Transforming into the "full kit" of the Grand High Witch took up to five hours in the make-up chair every morning, and she only recently revealed to the media that she was secretly pregnant with her second son during filming.
She said: "You have to keep as chill and positive as you can, so I listened to a lot of Oprah's (Winfrey) SuperSoul Sunday podcasts."

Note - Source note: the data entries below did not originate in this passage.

(* ===== verification/CString.v ===== *)
(** * Memory and string functions

    [kernel/string.c] and the corresponding functions of [user/ulib.c].
    Functions that write take and return the memory; functions that only read
    take a [reader], the view of memory from a pointer on ([reader i] is the
    character [p[i]]), so that they apply to raw memory and to arrays inside
    records.  [char] is unsigned on RISC-V: characters are bytes 0..255. *)

From S2P Require Import Prelude Mem.

Definition reader : Type := Z -> Z.
Definition advance (r : reader) (k : Z) : reader := fun i => r (i + k).
Definition ptr (m : memory) (a : Z) : reader := fun i => mget m (a + i).
Definition arr (l : list Z) : reader := fun i => nth (Z.to_nat i) l 0.

(** ** Kernel versions *)

(** [cdst[i] = c] for i from 0 to n-1. *)
Fixpoint memset (m : memory) (dst c : Z) (n : nat) : memory :=
  match n with
  | O => m
  | S n => memset (mset m dst c) (dst + 1) c n
  end.

Fixpoint memcmp (s1 s2 : reader) (n : nat) : Z :=
  match n with
  | O => 0
  | S n =>
      if negb (s1 0 =? s2 0) then s1 0 - s2 0
      else memcmp (advance s1 1) (advance s2 1) n
  end.

(** [*d++ = *s++], n times. *)
Fixpoint copy_forward (m : memory) (d s : Z) (n : nat) : memory :=
  match n with
  | O => m
  | S n => copy_forward (mput m d (mget m s)) (d + 1) (s + 1) n
  end.

(** [*--d = *--s], n times. *)
Fixpoint copy_backward (m : memory) (d s : Z) (n : nat) : memory :=
  match n with
  | O => m
  | S n => copy_backward (mput m (d - 1) (mget m (s - 1))) (d - 1) (s - 1) n
  end.

Definition memmove (m : memory) (dst src : Z) (n : nat) : memory :=
  let k := Z.of_nat n in
  if k =? 0 then m
  else if (src <? dst) && (dst <? src + k)
  then copy_backward m (dst + k) (src + k) n
  else copy_forward m dst src n.

Definition memcpy (m : memory) (dst src : Z) (n : nat) : memory := memmove m dst src n.

Fixpoint strncmp (p q : reader) (n : nat) : Z :=
  match n with
  | O => 0
  | S n =>
      if negb (p 0 =? 0) && (p 0 =? q 0)
      then strncmp (advance p 1) (advance q 1) n
      else p 0 - q 0
  end.

(** The bytes [strncpy(s, t, n)] stores from [s[0]] on, for [s] and [t] that do
    not overlap: the copy loop up to and including the first NUL of [t], then
    the padding loop. *)
Fixpoint strncpy (t : reader) (n : nat) : list Z :=
  match n with
  | O => []
  | S n =>
      if t 0 =? 0 then 0 :: replicate n 0
      else t 0 :: strncpy (advance t 1) n
  end.

(** The loop of [safestrcpy] with [n] = the value [--n] leaves, and the final
    [*s = 0], which comes after the NUL when one was copied. *)
Fixpoint safestrcpy_loop (t : reader) (n : nat) : list Z :=
  match n with
  | O => [0]
  | S n =>
      if t 0 =? 0 then [0; 0]
      else t 0 :: safestrcpy_loop (advance t 1) n
  end.

Definition safestrcpy (t : reader) (n : Z) : list Z :=
  if n <=? 0 then [] else safestrcpy_loop t (Z.to_nat (n - 1)).

(** [fuel] bounds the characters looked at; [None]: no NUL among them. *)
Fixpoint strlen (s : reader) (fuel : nat) : option Z :=
  match fuel with
  | O => None
  | S fuel =>
      if s 0 =? 0 then Some 0
      else Z.succ <$> strlen (advance s 1) fuel
  end.

(** ** User-space versions that differ from the kernel's *)

Fixpoint strcmp (p q : reader) (fuel : nat) : option Z :=
  match fuel with
  | O => None
  | S fuel =>
      if negb (p 0 =? 0) && (p 0 =? q 0)
      then strcmp (advance p 1) (advance q 1) fuel
      else Some (p 0 - q 0)
  end.

Definition user_memmove (m : memory) (dst src : Z) (n : nat) : memory :=
  if dst <? src
  then copy_forward m dst src n
  else copy_backward m (dst + Z.of_nat n) (src + Z.of_nat n) n.

Fixpoint atoi_loop (s : list Z) (n : Z) : Z :=
  match s with
  | c :: s =>
      if (48 <=? c) && (c <=? 57) then atoi_loop s (s32 (n * 10 + c - 48)) else n
  | [] => n
  end.

(** [s] lists the characters before the terminating NUL. *)
Definition atoi (s : list Z) : Z := atoi_loop s 0.

(** ** The abstract string of a buffer: its characters before the first NUL,
    at most [n] of them. *)

Fixpoint cstr_take (r : reader) (n : nat) : list Z :=
  match n with
  | O => []
  | S n => if r 0 =? 0 then [] else r 0 :: cstr_take (advance r 1) n
  end.

(** ** memset *)

Lemma mget_memset m dst c n a :
  mget (memset m dst c n) a =
    if decide (dst <= a < dst + Z.of_nat n) then u8 c else mget m a.
Proof.
  revert m dst. induction n as [|n IH]; intros m dst; cbn [memset].
  - rewrite decide_False; [done|lia].
  - rewrite IH, mget_mset. repeat case_decide; (done || lia).
Qed.

Lemma memset_frame m dst c n P :
  (forall a, P a -> a < dst \/ dst + Z.of_nat n <= a) -> mem_eq_on P m (memset m dst c n).
Proof. intros H a Ha. rewrite mget_memset, decide_False; [done|]. specialize (H a Ha). lia. Qed.

Lemma load_le_memset_0 m dst n a k :
  dst <= a -> a + Z.of_nat k <= dst + Z.of_nat n -> load_le (memset m dst 0 n) a k = 0.
Proof.
  revert a. induction k as [|k IH]; intros a H1 H2; [done|]. cbn [load_le].
  rewrite IH by lia. rewrite mget_memset, decide_True by lia. done.
Qed.

Lemma load64_memset_0 m dst n a :
  dst <= a -> a + 8 <= dst + Z.of_nat n -> load64 (memset m dst 0 n) a = 0.
Proof. intros. apply load_le_memset_0; lia. Qed.

(** ** memmove: both copy loops move the block as it was at the call *)

Lemma copy_forward_out m d s n a :
  a < d \/ d + Z.of_nat n <= a -> mget (copy_forward m d s n) a = mget m a.
Proof.
  revert m d s. induction n as [|n IH]; intros m d s H; [done|]. cbn [copy_forward].
  rewrite IH by lia. apply mget_mput_ne. lia.
Qed.

Lemma copy_forward_in m d s n i :
  d <= s \/ s + Z.of_nat n <= d -> 0 <= i < Z.of_nat n ->
  mget (copy_forward m d s n) (d + i) = mget m (s + i).
Proof.
  revert m d s i. induction n as [|n IH]; intros m d s i H Hi; [lia|].
  cbn [copy_forward]. destruct (decide (i = 0)) as [->|Hne].
  - rewrite copy_forward_out by lia. rewrite mget_mput, decide_True by lia.
    by rewrite Z.add_0_r.
  - replace (d + i) with (d + 1 + (i - 1)) by lia. rewrite IH by lia.
    rewrite mget_mput_ne by lia. f_equal. lia.
Qed.

Lemma copy_backward_out m d s n a :
  a < d - Z.of_nat n \/ d <= a -> mget (copy_backward m d s n) a = mget m a.
Proof.
  revert m d s. induction n as [|n IH]; intros m d s H; [done|]. cbn [copy_backward].
  rewrite IH by lia. apply mget_mput_ne. lia.
Qed.

Lemma copy_backward_in m d s n i :
  s <= d \/ d + Z.of_nat n <= s -> 0 <= i < Z.of_nat n ->
  mget (copy_backward m (d + Z.of_nat n) (s + Z.of_nat n) n) (d + i) = mget m (s + i).
Proof.
  revert m i. induction n as [|n IH]; intros m i H Hi; [lia|].
  cbn [copy_backward].
  replace (d + Z.of_nat (S n) - 1) with (d + Z.of_nat n) by lia.
  replace (s + Z.of_nat (S n) - 1) with (s + Z.of_nat n) by lia.
  destruct (decide (i = Z.of_nat n)) as [->|Hne].
  - rewrite copy_backward_out by lia. rewrite mget_mput, decide_True by lia. done.
  - rewrite IH by lia. apply mget_mput_ne. lia.
Qed.

(** The meaning of a block copy: the destination holds what the source held
    before, and every other byte is unchanged. *)
Definition block_copied (m m' : memory) (dst src : Z) (n : nat) : Prop :=
  (forall i, 0 <= i < Z.of_nat n -> mget m' (dst + i) = mget m (src + i)) /\
  (forall a, a < dst \/ dst + Z.of_nat n <= a -> mget m' a = mget m a).

Lemma memmove_block m dst src n : block_copied m (memmove m dst src n) dst src n.
Proof.
  unfold memmove. destruct (Z.eqb_spec (Z.of_nat n) 0) as [E|E]; [split; [lia|done]|].
  destruct ((src <? dst) && (dst <? src + Z.of_nat n)) eqn:Hov.
  - split.
    + intros i Hi. apply copy_backward_in; lia.
    + intros a Ha. apply copy_backward_out. lia.
  - split.
    + intros i Hi. apply copy_forward_in; lia.
    + intros a Ha. by apply copy_forward_out.
Qed.

Lemma user_memmove_block m dst src n : block_copied m (user_memmove m dst src n) dst src n.
Proof.
  unfold user_memmove. destruct (Z.ltb_spec dst src).
  - split; intros; [apply copy_forward_in|apply copy_forward_out]; lia.
  - split; intros; [apply copy_backward_in|apply copy_backward_out]; lia.
Qed.

(** ** Strings *)

Lemma cstr_take_ext r r' n :
  (forall i, 0 <= i < Z.of_nat n -> r i = r' i) -> cstr_take r n = cstr_take r' n.
Proof.
  revert r r'. induction n as [|n IH]; intros r r' H; [done|]. cbn [cstr_take].
  rewrite (H 0) by lia. case_match; [done|]. f_equal. apply IH.
  intros i Hi. apply H. lia.
Qed.

Lemma strncmp_cstr p q n : strncmp p q n = 0 <-> cstr_take p n = cstr_take q n.
Proof.
  revert p q. induction n as [|n IH]; intros p q; [done|]. cbn [strncmp cstr_take].
  destruct (Z.eqb_spec (p 0) 0), (Z.eqb_spec (p 0) (q 0)), (Z.eqb_spec (q 0) 0);
    cbn [negb andb]; rewrite ?IH; split; intros H; try done; try lia; congruence.
Qed.

Lemma advance_arr x l i : 0 <= i -> advance (arr (x :: l)) 1 i = arr l i.
Proof.
  intros Hi. unfold advance, arr. rewrite Z2Nat.inj_add by lia.
  rewrite Nat.add_comm. done.
Qed.

Lemma length_strncpy t n : length (strncpy t n) = n.
Proof.
  revert t. induction n as [|n IH]; intros t; [done|]. cbn [strncpy].
  case_match; cbn [length]; [by rewrite length_replicate|by rewrite IH].
Qed.

Lemma cstr_take_strncpy t n : cstr_take (arr (strncpy t n)) n = cstr_take t n.
Proof.
  revert t. induction n as [|n IH]; intros t; [done|]. cbn [strncpy cstr_take].
  destruct (Z.eqb_spec (t 0) 0) as [E|E]; [done|].
  change (arr (t 0 :: strncpy (advance t 1) n) 0) with (t 0).
  destruct (Z.eqb_spec (t 0) 0); [done|]. f_equal. rewrite <-(IH (advance t 1)).
  apply cstr_take_ext. intros i Hi. apply advance_arr. lia.
Qed.

Lemma strlen_cstr s fuel k :
  strlen s fuel = Some k -> k = Z.of_nat (length (cstr_take s fuel)) /\ k < Z.of_nat fuel.
Proof.
  revert s k. induction fuel as [|f IH]; intros s k; [done|]. cbn [strlen cstr_take].
  case_match; [intros [= <-]; cbn; lia|]. cbn [length].
  destruct (strlen (advance s 1) f) as [j|] eqn:E; cbn; [|done].
  intros [= <-]. destruct (IH _ _ E). lia.
Qed.

Lemma length_safestrcpy_loop t n :
  (length (safestrcpy_loop t n) <= S n)%nat.
Proof.
  revert t. induction n as [|n IH]; intros t; cbn; [lia|].
  case_match; cbn; [lia|]. specialize (IH (advance t 1)). lia.
Qed.

Lemma cstr_take_safestrcpy_loop t n :
  cstr_take (arr (safestrcpy_loop t n)) (S n) = cstr_take t n.
Proof.
  revert t. induction n as [|n IH]; intros t; [done|].
  cbn [safestrcpy_loop]. destruct (Z.eqb_spec (t 0) 0) as [E|E].
  - cbn [cstr_take]. destruct (Z.eqb_spec (t 0) 0); [|done]. done.
  - change (cstr_take ?a (S ?k)) with
      (if a 0 =? 0 then [] else a 0 :: cstr_take (advance a 1) k).
    change (arr (t 0 :: safestrcpy_loop (advance t 1) n) 0) with (t 0).
    cbn [cstr_take] in *. destruct (Z.eqb_spec (t 0) 0); [done|]. f_equal.
    rewrite <-(IH (advance t 1)). apply (cstr_take_ext _ _ (S n)).
    intros i Hi. apply advance_arr. lia.
Qed.

#[global] Arguments memset : simpl never.
#[global] Arguments memmove : simpl never.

Hathaway also credited reality TV drag queen show RuPaul's Drag Race - which she is a huge fan of - for helping her bring the campy, over-the-top villainess who sports a creepy-yet-funny Norse accent to life.
"I took every single thing I'd ever learnt from Drag Race, in terms of how to make that kind of fabulous entrance, and to the overall performance."
On playing her first all-out evil role, she added: "It feels pretty good! The thing I enjoyed the most was her brazenness, because it's a bit of a departure from the book, where witches try very hard to live amongst people and pass off as seemingly nice women.
"But also one of the themes that emerged for me, and from our goal in telling this story, is to really empower kids.
"Yes, evil is scary, but it's ultimately really ridiculous, and while it's dangerous, the best thing you can do is stand up to it and laugh at it.
"Bad people will be as bad as they can be and wind up taking over everything, until someone has the courage to stand up to them."
As for the inevitable comparisons to Huston's performance, which Hathaway calls "memorable and flawless", she said: "Whenever I get nervous about that, I keep reminding myself there have been, in the past 30 years, six Batmen and four Jokers, three James Bonds, and if we include the multiverse, there have been a lot of Spider-Men too.
"We do have the capacity to hold multiple interpretations for the same part, we do it all the time. So I'm just hoping that people remember to afford other characters this possibility."